Una transición ordenada es lo que se espera en cada cambio de gobierno. Paraguay cumplió ya 34 años de vida en democracia. Estas han sido décadas en las que ciertamente se fue fortaleciendo el sistema democrático, pese a las grandes deudas sociales que todavía cargamos.
El 30 de abril asistimos a la octava elección presidencial consecutiva desde el fin de la dictadura de Alfredo Stroessner. La democracia que logramos construir no es perfecta, pero se debe reconocer la importancia del traspaso de mando pacífico desde entonces. En estos 34 años, y de las ocho elecciones, el Partido Colorado, sostén fundamental de la dictadura, ganó siete elecciones; la excepción fue el traspaso de Nicanor Duarte Frutos a Fernando Lugo, quien lideró una coalición política que por única vez derrotó en elecciones generales a la ANR; e incluso entonces el proceso no sufrió contratiempos.
No obstante, se debe señalar que el periodo establecido entre el día de las elecciones generales y el día en que asume el presidente electo es muy extenso, dura unos tres meses y medio.
Ese periodo de transición es necesario para el traspaso del mando de un presidente a otro, y para organizar los cambios en la administración de las instituciones del Estado. Si consideramos que el traspaso en este 2023 se hace de un gobierno colorado a otro gobierno colorado podríamos suponer que el cambio no debería ser más que un proceso burocrático simple. De hecho, es conocido que en países más desarrollados y con democracias más fortalecidas apenas se altera la administración del Estado, pues con el cambio de ministros es suficiente para el nuevo gobierno, considerando que el aparato estatal es una máquina que funciona eficientemente, y para el único interés y beneficio del ciudadano y su bienestar.
Lamentablemente, a nuestro país le falta mucho para llegar a ese ideal. Y es por eso que estos tres meses se vuelven eternos por las consecuencias que tiene en nuestro aparato estatal, en nuestras instituciones, la asunción de un gobierno nuevo que entrará a hacer un cambio total de los funcionarios, no solamente los considerados de confianza.

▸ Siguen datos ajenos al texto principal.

Lemma woken_now t k k' : woken t k k' -> is_Some (threads k !! t) -> runnable k' t.
Proof.
  intros Hwk [th Ht]. eexists. rewrite (wk_threads _ _ _ Hwk), lookup_alter_eq, Ht. split; [done|].
  unfold resumed_stat. cbn. case_bool_decide; auto.
Qed.

(** With the scheduler locked, the loop wakes the waiters one by one, then raises the
    value to one and takes it back. *)
Lemma completion_loop_spec o xs : forall s k,
  kernel_inv k -> rt_scheduler_lock_nest k <> 0 -> value s = 0 -> lists k !! LSuspend o = Some xs ->
  exists k', completion_loop (length xs + 2) o s k = Some (s, k', RT_EOK) /\ kernel_inv k' /\ lists k' !! LSuspend o = Some [] /\
    rt_current_thread k' = rt_current_thread k /\ rt_scheduler_lock_nest k' = rt_scheduler_lock_nest k /\
    Forall (runnable k') xs /\ (forall u, runnable k u -> runnable k' u) /\ (forall u, u ∉ xs -> sleeping k u -> sleeping k' u).
Proof.
  induction xs as [|t xs IH]; intros s k Hk Hlock Hv Hl.
  - exists k. split_and!; try done. destruct s as [v fl st]. cbn in Hv. subst v.
    cbn [length Nat.add completion_loop]. unfold rt_sem_trytake, rt_sem_take. cbn [value Z.ltb Z.compare Z.eqb mbind option_bind].
    rewrite Z.eqb_refl. unfold rt_sem_release. rewrite Hl. cbn [mbind option_bind]. rewrite bool_decide_false by (intros H; by apply H).
    cbn [mbind option_bind completion_loop]. unfold rt_sem_trytake, rt_sem_take. by cbn.
  - destruct (ipc_list_resume_spec k (LSuspend o) t xs Hk) as (k1 & E1 & Hwk & Hl1 & _); [done..|].
    destruct (IH s k1) as (k' & E & Hk' & Hl' & Hc & Hlk & Hf & Hr & Hsl); [apply Hwk|by rewrite (wk_lock _ _ _ Hwk)|done|done|].
    destruct (waiter_suspended k (LSuspend o) (t :: xs) t Hk) as (th & Ht & _); [done|done|left|].
    exists k'. split_and!; try done.
    + cbn [length Nat.add completion_loop]. unfold rt_sem_trytake at 1, rt_sem_take at 1. rewrite Hv. cbn [Z.ltb Z.compare Z.eqb mbind option_bind].
      rewrite Z.eqb_refl. unfold rt_sem_release. rewrite Hl. cbn [mbind option_bind]. rewrite bool_decide_true by done. rewrite E1.
      cbn [mbind option_bind]. rewrite schedule_locked by (by rewrite (wk_lock _ _ _ Hwk)). cbn [mbind option_bind]. exact E.
    + by rewrite Hc, (wk_current _ _ _ Hwk).
    + by rewrite Hlk, (wk_lock _ _ _ Hwk).
    + constructor; [|done]. apply Hr. eapply woken_now; [exact Hwk|by rewrite Ht].
    + intros u Hu. apply Hr. by eapply woken_runnable.
    + intros u [H1 H2]%not_elem_of_cons Hu. apply Hsl; [done|]. by eapply woken_sleeping.
Qed.

Lemma sched_runnable k k' u : sched_frame k k' -> runnable k u -> runnable k' u.
Proof. intros Hsf (th & Ht & Hs). destruct (sched_frame_runnable k k' u th Hsf Ht Hs) as (s & E & H). by eexists. Qed.

Lemma sched_sleeping k k' u : sched_frame k k' -> sleeping k u -> sleeping k' u.
Proof. intros Hsf (th & Ht & Hs). exists th. split; [|done]. by eapply sched_frame_suspended. Qed.

Lemma work_completion_spec o q k xs :
  kernel_inv k -> is_Some (rt_current_thread k) -> rt_scheduler_lock_nest k = 0 -> value (wsem q) = 0 -> lists k !! LSuspend o = Some xs ->
  exists k', _workqueue_work_completion o q k = Some (q, k', RT_EOK) /\ kernel_inv k' /\ is_Some (rt_current_thread k') /\
    lists k' !! LSuspend o = Some [] /\ Forall (runnable k') xs /\ (forall u, runnable k u -> runnable k' u) /\
    (forall u, u ∉ xs -> sleeping k u -> sleeping k' u).
Proof.
  intros Hk Hcur Hlock Hv Hl. unfold _workqueue_work_completion. set (k0 := rt_enter_critical k).
  assert (rt_scheduler_lock_nest k0 = 1) as Hl0 by (cbn; by rewrite Hlock).
  change (lists k0) with (lists k). rewrite Hl. cbn [mbind option_bind].
  destruct (completion_loop_spec o xs (wsem q) k0) as (k1 & E & Hk1 & Hl1 & Hc & Hlk & Hf & Hr & Hs);
    [by apply set_lock_nest_inv|by rewrite Hl0|done|done|].
  rewrite E. cbn [mbind option_bind]. unfold rt_exit_critical. rewrite Hlk, Hl0. change (i16 (1 - 1)) with 0.
  change (rt_scheduler_lock_nest (set_lock_nest 0 k1) <=? 0) with true. cbn match. change (set_lock_nest 0 (set_lock_nest 0 k1)) with (set_lock_nest 0 k1).
  assert (is_Some (rt_current_thread (set_lock_nest 0 k1))) as Hc1 by (cbn; rewrite Hc; done).
  assert (kernel_inv (set_lock_nest 0 k1)) as Hk2 by (by apply set_lock_nest_inv).
  destruct (schedule_inv _ Hk2 Hc1) as (k' & E2 & Hk'). pose proof (schedule_frame _ _ Hk2 Hc1 E2) as Hsf.
  rewrite E2. cbn [mbind option_bind]. exists k'. split; [by destruct q|]. split_and!; [done| | | | |].
  - exact (schedule_current _ _ Hk2 Hc1 E2).
  - by rewrite (sf_waits _ _ Hsf).
  - eapply Forall_impl; [exact Hf|]. intros u Hu. by eapply (sched_runnable (set_lock_nest 0 k1)).
  - intros u Hu. eapply (sched_runnable (set_lock_nest 0 k1)); [done|]. by apply Hr.
  - intros u Hn Hu. eapply (sched_sleeping (set_lock_nest 0 k1)); [done|]. by apply Hs.
Qed.

(** A thread that is neither being set up nor closed. *)
Definition alive (k : kernel) (t : Z) : Prop := runnable k t \/ sleeping k t.

Lemma alive_thread k t : alive k t -> is_Some (threads k !! t).
Proof. intros [(th & -> & _)|(th & -> & _)]; by eexists. Qed.

(** Waking the worker makes it runnable and takes it from no list but its own. *)
Lemma wake_worker_spec q k :
  kernel_inv k -> is_Some (rt_current_thread k) -> alive k (work_thread q) ->
  exists k', wake_worker q k = Some k' /\ kernel_inv k' /\ is_Some (rt_current_thread k') /\ runnable k' (work_thread q) /\
    (forall u, alive k u -> alive k' u) /\ (forall h, is_wait h -> is_Some (lists k !! h) -> is_Some (lists k' !! h)).
Proof.
  intros Hk Hcur [(th & Ht & Hs)|(th & Ht & Hs)]; unfold wake_worker.
  - unfold rt_thread_resume. rewrite Ht. cbn [mbind option_bind]. rewrite bool_decide_true by (destruct Hs; congruence). cbn [mbind option_bind].
    destruct (schedule_inv k Hk Hcur) as (k' & E & Hk'). pose proof (schedule_frame _ _ Hk Hcur E) as Hsf. exists k'. split_and!; try done.
    + exact (schedule_current _ _ Hk Hcur E).
    + eapply sched_runnable; [exact Hsf|]. by exists th.
    + intros u [Hu|Hu]; [left; by eapply sched_runnable|right; by eapply sched_sleeping].
    + intros h Hw Hh. by rewrite (sf_waits _ _ Hsf).
  - destruct (resume_schedule_spec k _ th Hk Hcur Ht Hs) as (k1 & k' & s & E1 & E2 & Hk' & Hc' & Ht' & Hrun & _ & Hsl & Hr & Hli).
    rewrite E1. cbn [mbind option_bind]. assert (runnable k' (work_thread q)) as Hrq by (by eexists). exists k'. split_and!; try done.
    + intros u Hu. destruct (decide (u = work_thread q)) as [->|Hne]; [by left|]. destruct Hu; [left; by apply Hr|right; by apply Hsl].
    + intros h Hw Hh. rewrite Hli by done. by apply fmap_is_Some.
Qed.

(** ** Histories *)

(** What happens to the queue, and the queue as its users understand it: the works
    that wait, in order, and the one that is executed. *)
Inductive wq_event := Submitted (w : Z) | Cancelled (w : Z) | CancelledAll | Started (w : Z) | Finished.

Es así que durante este largo proceso se producen fricciones, y las transiciones de un gobierno colorado a otro del mismo color partidario no siempre son pacíficas ni tan ordenadas como el caso que tenemos actualmente. De hecho que en los últimos meses hubo cierto nivel de confrontación que al final pudo superarse, y ya el equipo de transición del presidente electo, Santiago Peña, ha comenzado a trabajar sin contratiempos.
Lo que se debería revisar en algún momento es el periodo tan extenso de esta transición. A esta etapa que vive el gobierno saliente se le denomina el síndrome del pato cojo y señala la pérdida de apoyo que estos gobiernos sufren de sus propios partidos y de su electorado, ya que, como es de suponer, todo gira en función al nuevo gobierno que asumirá el poder.
La consecuencia inmediata, además de la ansiedad que pueda generar en el nuevo grupo que ingresará a la administración pública, es que se produce una suerte de tiempo muerto, una pausa durante la cual todo se detiene. El gobierno saliente debe gobernar hasta el final, pero en estos casos ya con escaso oxígeno; mientras que el nuevo gobierno tiene la presión de asumir el mando y lograr que la administración del Estado siga funcionando. Lo más importante es que, independientemente de los desacuerdos entre los grupos políticos, incluso si son del mismo partido, la clase política debe entender que es inadmisible para el funcionamiento de un país dejar de tomar decisiones en una transición tan larga, y que al final perjudica a la economía del país.